> Exercise objective: Your answer must hold only the lines below from the line containing "pose proof (compact_entries_wf" through the line containing "rewrite take_ge; [done|];", each reproduced exactly.

> Extracted material:
(** What [compactUpTo] leaves, with the bytes a restart would restore. *)
Lemma compactUpTo_facts index t b l :
  pl_wf l -> snapshotIndex_ l < index -> index < U64 ->
  pl_wf (compactUpTo index t b l) /\ snapshotIndex_ (compactUpTo index t b l) = index /\
  loadSnapshotBytes (compactUpTo index t b l) = Some b /\
  forall idx, idx < U64 ->
    at_ idx (compactUpTo index t b l) = if decide (idx <= index) then None else at_ idx l.
Proof.
  intros Hwf Hs Hi; unfold compactUpTo; case (N.leb_spec index (snapshotIndex_ l)); [lia|intros _].
  pose proof (compact_entries_wf index t l Hwf Hs Hi) as Hwf'.
  cbv zeta; split_and!; [by apply wf_with_dir|done| |].
  - unfold loadSnapshotBytes; change (dir_ (with_dir ?d _)) with d.
    rewrite compact_snapshot_file; flatten_writer.
    rewrite !nlen_app; unfold nlen at 1 2; rewrite !length_le_bytes.
    case (N.ltb_spec _ _); [lia|done].
  - intros idx Hx; rewrite at_with_dir; by apply compact_entries_at.
Qed.

(** Appending the next entry. *)
Lemma append_next e l :
  pl_wf l -> lastIndex l + 2 < U64 -> e_index e = lastIndex l + 1 ->
  let l' := appendAndSync [e] l in
  pl_wf l' /\ entries_ l' = entries_ l ++ [e] /\ snapshotIndex_ l' = snapshotIndex_ l /\
  lastIndex l' = lastIndex l + 1 /\ currentTerm_ l' = currentTerm_ l /\
  at_ (lastIndex l + 1) l' = Some e.
Proof.
  intros Hwf Hb He l'; pose proof (lastIndex_wf _ Hwf) as Hli.
  assert (l' = with_dir (dir_ l') (append_entries (e_index e) [e] l)) as E by done.
  rewrite He in E.
  assert (pl_wf l') as Hwf'.
  { rewrite E; apply wf_with_dir, append_entries_wf; [done|lia|lia| |unfold nlen; simpl; lia].
    intros i x Hi; destruct i; simplify_eq/=; lia. }
  assert (entries_ l' = entries_ l ++ [e]) as Hes.
  { rewrite E, append_entries_eq by (done || lia); cbn [entries_ with_dir].
    rewrite take_ge; [done|]; unfold nlen in *; lia. }
  assert (snapshotIndex_ l' = snapshotIndex_ l) as Hsi by done.
  assert (lastIndex l' = lastIndex l + 1) as Hl'.
  { rewrite (lastIndex_wf _ Hwf'), Hes, nlen_snoc, Hsi; lia. }
  split_and!; try done.
  rewrite at_spec by lia; rewrite Hsi, decide_True, Hes by lia.
  replace (N.to_nat _) with (length (entries_ l)) by (unfold nlen in *; lia).
  by rewrite lookup_app_r, Nat.sub_diag.
Qed.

> Response below:
  pose proof (compact_entries_wf index t l Hwf Hs Hi) as Hwf'.
  cbv zeta; split_and!; [by apply wf_with_dir|done| |].
  - unfold loadSnapshotBytes; change (dir_ (with_dir ?d _)) with d.
    rewrite compact_snapshot_file; flatten_writer.
    rewrite !nlen_app; unfold nlen at 1 2; rewrite !length_le_bytes.
    case (N.ltb_spec _ _); [lia|done].
  - intros idx Hx; rewrite at_with_dir; by apply compact_entries_at.
Qed.

(** Appending the next entry. *)
Lemma append_next e l :
  pl_wf l -> lastIndex l + 2 < U64 -> e_index e = lastIndex l + 1 ->
  let l' := appendAndSync [e] l in
  pl_wf l' /\ entries_ l' = entries_ l ++ [e] /\ snapshotIndex_ l' = snapshotIndex_ l /\
  lastIndex l' = lastIndex l + 1 /\ currentTerm_ l' = currentTerm_ l /\
  at_ (lastIndex l + 1) l' = Some e.
Proof.
  intros Hwf Hb He l'; pose proof (lastIndex_wf _ Hwf) as Hli.
  assert (l' = with_dir (dir_ l') (append_entries (e_index e) [e] l)) as E by done.
  rewrite He in E.
  assert (pl_wf l') as Hwf'.
  { rewrite E; apply wf_with_dir, append_entries_wf; [done|lia|lia| |unfold nlen; simpl; lia].
    intros i x Hi; destruct i; simplify_eq/=; lia. }
  assert (entries_ l' = entries_ l ++ [e]) as Hes.
  { rewrite E, append_entries_eq by (done || lia); cbn [entries_ with_dir].
    rewrite take_ge; [done|]; unfold nlen in *; lia. }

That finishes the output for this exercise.